(TASK INPUT begins)

(** C5: the game-flow state moves only as the design lists, and the loop
    produces these moves.  Handling an event sets the state to
    [spec_transition] of the old state and the event (Start to Playing on
    space, Playing and Paused toggled by escape, GameOver to Playing on R,
    no change otherwise) and clears [running] exactly on [spec_exits]
    (window close in any state, Q in GameOver); in GameOver, R runs
    [reset_game] and every other event leaves the memory alone.  While
    Paused no event changes the memory, so the fire key yields no bullet and
    no state change, and a Paused frame without the pause key changes
    nothing at all: the update block, which holds every entity update and
    collision check, runs only when the state after the events is Playing.
    The update block changes the state to GameOver exactly when the ship's
    rect overlaps that of an asteroid of the group, and leaves it Playing
    otherwise.  Once [running] is cleared the loop ends.

    Of the loop itself: a frame whose state after the events is Playing is
    the update block run on what the events left.  A frame that starts
    outside GameOver returns; the update block runs exactly when the state
    after the events is Playing, which it is for a Playing frame without the
    pause key, and then the frame ends in GameOver exactly when the ship's
    rect overlaps that of an asteroid of the group and in Playing otherwise;
    such a frame clears [running] exactly when a window-close request is
    among its events.  In GameOver every event but R is handled without an
    exception, keeps the state and the memory, and clears [running] on Q and
    on window close; so does a GameOver frame without R.  R in GameOver
    returns, in Playing with a fresh session, when the random generator is
    fair to the rejection loop of [reset_game].  The loop runs the frames
    one after the other while [running] holds, and a frame that handles a
    window-close request, or Q in GameOver, is the last one. *)
Theorem state_machine_closure :
  (forall (fuel : nat) (g : Game) (e : Event) (m : Mem L),
     frame_inv g m -> state g <> GAME_OVER ->
     returns (handle_event L fuel g e) m (fun g' _ =>
       state g' = spec_transition (state g) e /\
       running g' = (running g && negb (spec_exits (state g) e))%bool)) /\
  (forall (fuel : nat) (g : Game) (e : Event) (m : Mem L),
     state g = GAME_OVER ->
     ensures (handle_event L fuel g e) m (fun g' m' =>
       state g' = spec_transition (state g) e /\
       running g' = (running g && negb (spec_exits (state g) e))%bool /\
       (e = KEYDOWN K_r -> reset_game L fuel m = Val ((player g', score g'), m')) /\
       (e <> KEYDOWN K_r -> m' = m))) /\
  (forall (fuel : nat) (g : Game) (e : Event) (m : Mem L),
     state g = PAUSED ->
     exists g',
       handle_event L fuel g e m = Val (g', m) /\
       (e = KEYDOWN K_SPACE -> g' = g)) /\
  (forall (fuel : nat) (inp : FrameInput) (g : Game) (m : Mem L),
     state g = PAUSED -> ~ In (KEYDOWN K_ESCAPE) (f_events inp) ->
     exists g',
       frame L fuel inp g m = Val (g', m) /\
       state g' = PAUSED /\ score g' = score g /\ player g' = player g) /\
  (forall (fuel : nat) (inp : FrameInput) (g g1 : Game) (m m1 : Mem L),
     fold_m L (f_events inp) (handle_event L fuel) g m = Val (g1, m1) ->
     state g1 <> PLAYING ->
     frame L fuel inp g m = Val (g1, m1)) /\
  (forall (inp : FrameInput) (g : Game) (m : Mem L),
     frame_inv g m -> state g = PLAYING ->
     returns (update_logic L inp g) m (fun g' m' =>
       running g' = running g /\
       (state g' = GAME_OVER \/ state g' = PLAYING) /\
       (state g' = GAME_OVER <->
        existsb (fun a => colliderect (rect (p_obj (players m' (player g))))
                                      (rect (a_obj (asteroid_objs m' a))))
                (asteroids m') = true))) /\
  (forall (fuel : nat) (inputs : list FrameInput) (g : Game) (m : Mem L),
     running g = false -> main_loop L fuel inputs g m = Val (g, m)) /\
  (forall (fuel : nat) (inp : FrameInput) (g g1 : Game) (m m1 : Mem L),
     fold_m L (f_events inp) (handle_event L fuel) g m = Val (g1, m1) ->
     state g1 = PLAYING ->
     frame L fuel inp g m = update_logic L inp g1 m1) /\
  (forall (fuel : nat) (inp : FrameInput) (g : Game) (m : Mem L),
     frame_inv g m -> state g <> GAME_OVER ->
     returns (frame L fuel inp g) m (fun g' m' =>
       exists g1 m1,
         fold_m L (f_events inp) (handle_event L fuel) g m = Val (g1, m1) /\
         running g' =
           (running g && negb (existsb (spec_exits (state g)) (f_events inp)))%bool /\
         (state g = PLAYING -> ~ In (KEYDOWN K_ESCAPE) (f_events inp) ->
          state g1 = PLAYING) /\
         (state g1 = PLAYING ->
            update_logic L inp g1 m1 = Val (g', m') /\
            (state g' = GAME_OVER \/ state g' = PLAYING) /\
            (state g' = GAME_OVER <->
             existsb (fun a => colliderect (rect (p_obj (players m' (player g'))))
                                           (rect (a_obj (asteroid_objs m' a))))
                     (asteroids m') = true)) /\
         (state g1 <> PLAYING -> g' = g1 /\ m' = m1))) /\
  (forall (fuel : nat) (g : Game) (e : Event) (m : Mem L),
     state g = GAME_OVER -> e <> KEYDOWN K_r ->
     exists g',
       handle_event L fuel g e m = Val (g', m) /\
       state g' = GAME_OVER /\
       running g' = (running g && negb (spec_exits GAME_OVER e))%bool) /\
  (forall (fuel : nat) (g : Game) (m : Mem L),
     state g = GAME_OVER -> spawn_fair L fuel (next_id m) ->
     returns (handle_event L fuel g (KEYDOWN K_r)) m (fun g' m' =>
       state g' = PLAYING /\ running g' = running g /\ fresh_session g' m')) /\
  (forall (fuel : nat) (inp : FrameInput) (g : Game) (m : Mem L),
     state g = GAME_OVER -> ~ In (KEYDOWN K_r) (f_events inp) ->
     exists g',
       frame L fuel inp g m = Val (g', m) /\
       state g' = GAME_OVER /\
       running g' =
         (running g && negb (existsb (spec_exits GAME_OVER) (f_events inp)))%bool) /\
  (forall (fuel : nat) (inp : FrameInput) (rest : list FrameInput)
          (g g1 : Game) (m m1 : Mem L),
     running g = true ->
     frame L fuel inp g m = Val (g1, m1) ->
     main_loop L fuel (inp :: rest) g m = main_loop L fuel rest g1 m1) /\
  (forall (fuel : nat) (g : Game) (m : Mem L),
     main_loop L fuel [] g m = Val (g, m)) /\
  (forall (fuel : nat) (inp : FrameInput) (rest : list FrameInput)
          (g : Game) (m : Mem L),
     frame_inv g m -> state g <> GAME_OVER -> running g = true ->
     In QUIT (f_events inp) ->
     returns (frame L fuel inp g) m (fun g' m' =>
       running g' = false /\
       main_loop L fuel (inp :: rest) g m = Val (g', m'))) /\
  (forall (fuel : nat) (inp : FrameInput) (rest : list FrameInput)
          (g : Game) (m : Mem L),
     state g = GAME_OVER -> running g = true ->
     ~ In (KEYDOWN K_r) (f_events inp) ->
     In QUIT (f_events inp) \/ In (KEYDOWN K_q) (f_events inp) ->
     exists g',
       main_loop L fuel (inp :: rest) g m = Val (g', m) /\
       running g' = false /\ state g' = GAME_OVER).
Proof.
  assert (Hstop : forall (fuel : nat) (inputs : list FrameInput) (g : Game)
                         (m : Mem L),
            running g = false -> main_loop L fuel inputs g m = Val (g, m)).
  { intros fuel inputs g m Hr. destruct inputs; simpl; rewrite Hr; reflexivity. }
  assert (Hover : forall (fuel : nat) (inp : FrameInput) (g : Game) (m : Mem L),
     state g = GAME_OVER -> ~ In (KEYDOWN K_r) (f_events inp) ->
     exists g',
       frame L fuel inp g m = Val (g', m) /\
       state g' = GAME_OVER /\
       running g' =
         (running g && negb (existsb (spec_exits GAME_OVER) (f_events inp)))%bool).
  { intros fuel inp g m Hs Hno.
    destruct (game_over_events fuel m (f_events inp) g Hs Hno)
      as (g' & Hrun & Hs' & Hr' & _).
    exists g'. unfold frame, bind. rewrite Hrun, Hs'.
    split; [reflexivity|]. split; [reflexivity|exact Hr']. }
  split; [|split; [|split; [|split; [|split; [|split; [|split]]]]]].
  - intros fuel g e m Hinv Hs.
    eapply returns_conseq; [apply handle_event_live; assumption|].
    cbv beta. intros g' m' (_ & Hst & _ & Hr & _). split; assumption.
  - intros fuel g e m Hs.
    eapply ensures_conseq; [apply handle_event_game_over; exact Hs|].
    cbv beta. intros g' m' (Hst & Hr & Hreset & Hother).
    split; [exact Hst|]. split; [exact Hr|]. split.
    + intros He. now destruct (Hreset He).
    + intros He. now destruct (Hother He).
  - intros fuel g e m Hs.
    destruct (handle_event_paused fuel g e m Hs) as (g' & Hrun & _ & _ & _ & Hsp).
    exists g'. split; assumption.
  - intros fuel inp g m Hs Hno.
    destruct (paused_events fuel m (f_events inp) g Hs Hno)
      as (g' & Hrun & Hs' & Hsc & Hp).
    exists g'. unfold frame, bind. rewrite Hrun, Hs'.
    split; [reflexivity|]. repeat split; assumption.
  - intros fuel inp g g1 m m1 Hrun Hs.
    unfold frame, bind. rewrite Hrun.
    destruct (state g1); try reflexivity. congruence.
  - intros inp g m Hinv Hs.
    eapply returns_conseq; [apply update_logic_returns; exact Hinv|].
    cbv beta. intros g' m' (_ & _ & Hr & _ & _ & Hst).
    split; [exact Hr|]. rewrite Hst, Hs.
    destruct (existsb _ (asteroids m')).
    + split; [now left|]. split; reflexivity.
    + split; [now right|]. split; discriminate.
  - exact Hstop.
  - split; [|split; [|split; [|split; [|split; [|split; [|split; [|split]]]]]]].
    + intros fuel inp g g1 m m1 Hrun Hs.
      unfold frame, bind. rewrite Hrun, Hs. reflexivity.
    + intros fuel inp g m Hinv Hs. now apply frame_live_steps.
    + intros fuel g e m Hs He.
      destruct (handle_event_game_over_idle fuel g e m Hs He)
        as (g' & Hrun & Hs' & Hr' & _).
      exists g'. repeat split; assumption.
    + intros fuel g m Hs Hfair.
      eapply returns_conseq; [apply restart_returns; eassumption|].
      cbv beta. intros g' m' (H1 & H2 & H3 & _).
      split; [exact H1|]. split; assumption.
    + exact Hover.
    + intros fuel inp rest g g1 m m1 Hr Hrun.
      simpl. rewrite Hr. unfold bind. rewrite Hrun. reflexivity.
    + intros fuel g m. simpl. destruct (running g); reflexivity.
    + intros fuel inp rest g m Hinv Hs Hr Hq.
      destruct (frame_live_steps fuel inp g m Hinv Hs)
        as (g' & m' & Hrun & g1 & m1 & _ & Hr' & _).
      assert (Hoff : running g' = false).
      { rewrite Hr', Hr. cbn [andb].
        assert (Hex : existsb (spec_exits (state g)) (f_events inp) = true).
        { apply existsb_exists. exists QUIT. split; [exact Hq|].
          destruct (state g); reflexivity. }
        rewrite Hex. reflexivity. }
      exists g', m'. split; [exact Hrun|]. split; [exact Hoff|].
      simpl. rewrite Hr. unfold bind. rewrite Hrun. now apply Hstop.
    + intros fuel inp rest g m Hs Hr Hno Hq.
      destruct (Hover fuel inp g m Hs Hno) as (g' & Hrun & Hs' & Hr').
      assert (Hoff : running g' = false).
      { rewrite Hr', Hr. cbn [andb].
        assert (Hex : existsb (spec_exits GAME_OVER) (f_events inp) = true).
        { apply existsb_exists. destruct Hq as [Hq|Hq].
          - exists QUIT. split; [exact Hq|reflexivity].
          - exists (KEYDOWN K_q). split; [exact Hq|reflexivity]. }
        rewrite Hex. reflexivity. }
      exists g'. split; [|split; assumption].
      simpl. rewrite Hr. unfold bind. rewrite Hrun. now apply Hstop.
Qed.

(TASK INPUT ends)

**PROBLEM TO SOLVE**
In the records, which lines use the word "bool"? Report them.

**SOLVED EXERCISE**
       running g' = (running g && negb (spec_exits (state g) e))%bool)) /\
       running g' = (running g && negb (spec_exits (state g) e))%bool /\
           (running g && negb (existsb (spec_exits (state g)) (f_events inp)))%bool /\
       running g' = (running g && negb (spec_exits GAME_OVER e))%bool) /\
         (running g && negb (existsb (spec_exits GAME_OVER) (f_events inp)))%bool) /\
         (running g && negb (existsb (spec_exits GAME_OVER) (f_events inp)))%bool).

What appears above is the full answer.